#### What you should do:
Extract all of the entries and give them again, word for word.

[Opening The data section]

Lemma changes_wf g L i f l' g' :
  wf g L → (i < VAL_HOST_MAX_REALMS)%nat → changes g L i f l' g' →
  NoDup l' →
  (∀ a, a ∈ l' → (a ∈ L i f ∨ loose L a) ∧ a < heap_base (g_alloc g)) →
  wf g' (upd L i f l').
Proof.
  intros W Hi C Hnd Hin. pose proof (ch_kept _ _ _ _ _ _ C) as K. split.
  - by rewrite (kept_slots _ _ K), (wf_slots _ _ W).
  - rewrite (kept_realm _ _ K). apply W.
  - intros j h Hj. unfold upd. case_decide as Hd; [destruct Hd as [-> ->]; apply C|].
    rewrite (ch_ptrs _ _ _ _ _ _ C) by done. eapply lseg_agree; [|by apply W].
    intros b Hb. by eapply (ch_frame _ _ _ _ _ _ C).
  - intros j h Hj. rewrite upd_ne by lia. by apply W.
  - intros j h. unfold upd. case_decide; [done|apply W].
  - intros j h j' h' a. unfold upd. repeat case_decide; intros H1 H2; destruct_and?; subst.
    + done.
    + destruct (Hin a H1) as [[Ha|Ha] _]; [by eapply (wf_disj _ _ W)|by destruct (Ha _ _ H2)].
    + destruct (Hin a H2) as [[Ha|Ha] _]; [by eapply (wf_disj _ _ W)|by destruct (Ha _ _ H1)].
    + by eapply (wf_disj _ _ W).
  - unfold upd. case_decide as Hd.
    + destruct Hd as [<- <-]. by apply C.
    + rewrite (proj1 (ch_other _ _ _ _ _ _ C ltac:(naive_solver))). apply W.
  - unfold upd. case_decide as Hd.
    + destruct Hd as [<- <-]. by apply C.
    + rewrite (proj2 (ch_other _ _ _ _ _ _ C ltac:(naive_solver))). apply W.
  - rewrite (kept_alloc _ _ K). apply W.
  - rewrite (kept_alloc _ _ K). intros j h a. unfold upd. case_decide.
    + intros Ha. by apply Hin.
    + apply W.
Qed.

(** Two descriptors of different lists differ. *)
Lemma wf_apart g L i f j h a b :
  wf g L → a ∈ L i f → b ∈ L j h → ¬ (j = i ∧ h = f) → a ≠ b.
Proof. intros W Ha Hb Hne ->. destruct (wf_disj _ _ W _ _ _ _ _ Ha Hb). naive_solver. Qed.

[Closing The data section]

#### Answer to this exercise:
Lemma changes_wf g L i f l' g' :
  wf g L → (i < VAL_HOST_MAX_REALMS)%nat → changes g L i f l' g' →
  NoDup l' →
  (∀ a, a ∈ l' → (a ∈ L i f ∨ loose L a) ∧ a < heap_base (g_alloc g)) →
  wf g' (upd L i f l').
Proof.
  intros W Hi C Hnd Hin. pose proof (ch_kept _ _ _ _ _ _ C) as K. split.
  - by rewrite (kept_slots _ _ K), (wf_slots _ _ W).
  - rewrite (kept_realm _ _ K). apply W.
  - intros j h Hj. unfold upd. case_decide as Hd; [destruct Hd as [-> ->]; apply C|].
    rewrite (ch_ptrs _ _ _ _ _ _ C) by done. eapply lseg_agree; [|by apply W].
    intros b Hb. by eapply (ch_frame _ _ _ _ _ _ C).
  - intros j h Hj. rewrite upd_ne by lia. by apply W.
  - intros j h. unfold upd. case_decide; [done|apply W].
  - intros j h j' h' a. unfold upd. repeat case_decide; intros H1 H2; destruct_and?; subst.
    + done.
    + destruct (Hin a H1) as [[Ha|Ha] _]; [by eapply (wf_disj _ _ W)|by destruct (Ha _ _ H2)].
    + destruct (Hin a H2) as [[Ha|Ha] _]; [by eapply (wf_disj _ _ W)|by destruct (Ha _ _ H1)].
    + by eapply (wf_disj _ _ W).
  - unfold upd. case_decide as Hd.
    + destruct Hd as [<- <-]. by apply C.
    + rewrite (proj1 (ch_other _ _ _ _ _ _ C ltac:(naive_solver))). apply W.
  - unfold upd. case_decide as Hd.
    + destruct Hd as [<- <-]. by apply C.
    + rewrite (proj2 (ch_other _ _ _ _ _ _ C ltac:(naive_solver))). apply W.
  - rewrite (kept_alloc _ _ K). apply W.
  - rewrite (kept_alloc _ _ K). intros j h a. unfold upd. case_decide.
    + intros Ha. by apply Hin.
    + apply W.
Qed.

(** Two descriptors of different lists differ. *)
Lemma wf_apart g L i f j h a b :
  wf g L → a ∈ L i f → b ∈ L j h → ¬ (j = i ∧ h = f) → a ≠ b.
Proof. intros W Ha Hb Hne ->. destruct (wf_disj _ _ W _ _ _ _ _ Ha Hb). naive_solver. Qed.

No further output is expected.